In 2019, her essay, "Mourning Tsinghua", first criticized university administrators' neglect of historic buildings on campus, some of which were destroyed by fire in 2010. She then went on to protest the treatment of professor Xu Zhangrun, who discovered that a student had been paid to report on the content of his lectures. She regarded this as the "latest round of 'book burning and burying scholars'", a suppression of free thought that started with Qin Shi Huangdi.

=== Cold War study ===
Zi stated six pillars about how to study the Cold War as qualified scholars.

1. First, scholars should consider historical archives as primary sources to avoid subjectivity and biased narratives.
2. Second, scholars should be more patient and meticulous about discourses' formation: coming up with research topics and thesis after reading abundant sources and documents. In this way, scholars can genuinely sense the amusement of academia.
3. Third, historical details matter. Sometimes, nuances can overturn previous prevalent theories or conclusions; however, contextualization is also crucial to correctly grasp the nuances and details.
4. Fourth, since there have been plenty of studies related to the Cold War, innovations and new ideologies are essential to effectively and meaningfully contribute to the Cold War studies.
5. Fifth, scholars should contain broader mindsets. They should realize what states rulers and leaders deem as national interests do not necessarily represent the true interests of the public and citizens. Therefore, scholars should be relatively independent of the national interests claimed by governments and political figures.
6. Finally, the goal of Cold War studies should be to maintain war peace.

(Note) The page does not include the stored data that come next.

(* ===== verification/NetSched.v ===== *)
(** * NetSched: NetBricks' schedulers

    Models net/framework/src/scheduler: the trait [Executable]; the embedded
    scheduler, which runs one task after the tasks that it depends on; and the
    standalone scheduler, which runs its tasks in turn and is commanded through a
    channel.

    A task changes a world.  The channel is a script: what each question for a
    command finds, [None] when there was none; at its end the other side is gone.
    A closure that the scheduler is told to run installs pipelines: it adds tasks.
    The clock is read from a source of its own. *)

From S2P Require Import Prelude.

Class Executable (W T : Type) := {
  execute : W → T → outcome (W * T);
  dependencies : T → list Z;
}.

(** ** The embedded scheduler *)

Section embedded.
Context {W T : Type} `{Executable W T}.

Record Runnable := mkRunnable {
  rn_task : T;
  rn_dependencies : list Z;
}.

Definition from_task (task : T) : Runnable := mkRunnable task (dependencies task).

Record EmbeddedScheduler := mkEmbeddedScheduler { es_tasks : list Runnable }.

Definition EmbeddedScheduler_new : EmbeddedScheduler := mkEmbeddedScheduler [].

(** The handle of a task is its position, from 1. *)
Definition es_add_task (s : EmbeddedScheduler) (task : T) : EmbeddedScheduler * Z :=
  let s := mkEmbeddedScheduler (es_tasks s ++ [from_task task]) in
  (s, len (es_tasks s)).

(** [self.tasks[task_id - 1].task.execute()] *)
Definition es_execute (w : W) (s : EmbeddedScheduler) (task_id : Z) : outcome (W * EmbeddedScheduler) :=
  r ← index (es_tasks s) (task_id -u64 1);
  '(w, task) ← execute w (rn_task r);
  tasks ← set_index (es_tasks s) (task_id -u64 1) (mkRunnable task (rn_dependencies r));
  Ret (w, mkEmbeddedScheduler tasks).

(** The recursion is bounded by nothing but the stack. *)
Fixpoint exec_task (fuel : nat) (w : W) (s : EmbeddedScheduler) (task_id : Z) :
    outcome (W * EmbeddedScheduler) :=
  match fuel with
  | O => Undef
  | S fuel =>
      r ← index (es_tasks s) (task_id -u64 1);
      '(w, s) ← ofold (λ '(w, s) dep,
        r ← index (es_tasks s) (task_id -u64 1);
        dep_task ← index (rn_dependencies r) dep;
        exec_task fuel w s dep_task) (w, s) (seqZ 0 (len (rn_dependencies r)));
      es_execute w s task_id
  end.

(** What [display_dependencies] prints: depths and tasks. *)
Fixpoint display_dependencies_internal (fuel : nat) (s : EmbeddedScheduler) (task_id depth : Z) :
    outcome (list (Z * Z)) :=
  match fuel with
  | O => Undef
  | S fuel =>
      r ← index (es_tasks s) (task_id -u64 1);
      lines ← ofold (λ lines dep,
        dep_task ← index (rn_dependencies r) dep;
        more ← display_dependencies_internal fuel s dep_task (depth +u64 1);
        Ret (lines ++ more)) [] (seqZ 0 (len (rn_dependencies r)));
      Ret (lines ++ [(depth, task_id)])
  end.

Definition display_dependencies (fuel : nat) (s : EmbeddedScheduler) (task_id : Z) : outcome (list (Z * Z)) :=
  display_dependencies_internal fuel s task_id 0.
End embedded.

Arguments Runnable : clear implicits.
Arguments EmbeddedScheduler : clear implicits.
Arguments mkRunnable {_} _ _.
Arguments mkEmbeddedScheduler {_} _.

(** ** The standalone scheduler *)

Section standalone.
Context {W T C : Type} `{Executable W T} (rdtsc_unsafe : C → Z * C).

Record TimedRunnable := mkTimedRunnable {
  tr_task : T;
  tr_cycles : Z;
  tr_last_run : Z;
}.

(** [Handshake] tells the other side that the scheduler has reached the barrier,
    and waits to be released. *)
Inductive SchedulerCommand :=
| Add (task : T)
| Run (f : W → outcome (W * list T))
| Execute
| Shutdown
| Handshake (barrier : W → outcome W).

Record StandaloneScheduler := mkStandaloneScheduler {
  run_q : list TimedRunnable;
  next_task : Z;
  sched_channel : list (option SchedulerCommand);
  sl_execute_loop : bool;
  sl_shutdown : bool;
  sl_clock : C;
}.

Definition StandaloneScheduler_new (channel : list (option SchedulerCommand)) (clock : C) : StandaloneScheduler :=
  mkStandaloneScheduler [] 0 channel false true clock.

Definition sl_with_queue (s : StandaloneScheduler) (q : list TimedRunnable) (clock : C) : StandaloneScheduler :=
  mkStandaloneScheduler q (next_task s) (sched_channel s) (sl_execute_loop s) (sl_shutdown s) clock.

Therefore, scholars should authentically possess a sense of caring for peace and ethics while researching and publishing articles.

=== Tsinghua Global Development Forum ===
At the 2020 Tsinghua Global Development Forum, Zi commented that future China-United States relations depended on internal development, and that China should insist on the reform and opening up, integrate with the world, and value the role of technological advancement and talent. She said that China should also take inspiration from Europe to prosper and thrive.

== Works ==
- In the 20th Century America (20世纪的美国)
- Xuehai'anbian (学海岸边)
- American Diplomatic History (美国外交史)
- American Research (美国研究)

==Translations==
- Civil Servant (Honoré de Balzac) (奥诺雷·德·巴尔扎克《公务员》)
- Oh, the Pioneer (Willa Cather) (薇拉·凯瑟《啊, 拓荒者》)
- The Bohemia Girl (Willa Cather) (薇拉·凯瑟《波西米亚女郎》)
- The Bridges of Madison County (Robert James Waller) (罗伯特·詹姆斯·沃勒《廊桥遗梦》)
- Philosophy (Alain de Botton) (阿兰·德波顿《哲学的慰藉》)

==Awards==
- Chinese Translation Association – Competent Translator (2004)

==Personal life==
Zi was married to a Chinese historian, scholar and European expert, Chen Lemin (陈乐民), he was born in 1930 and died in 2008.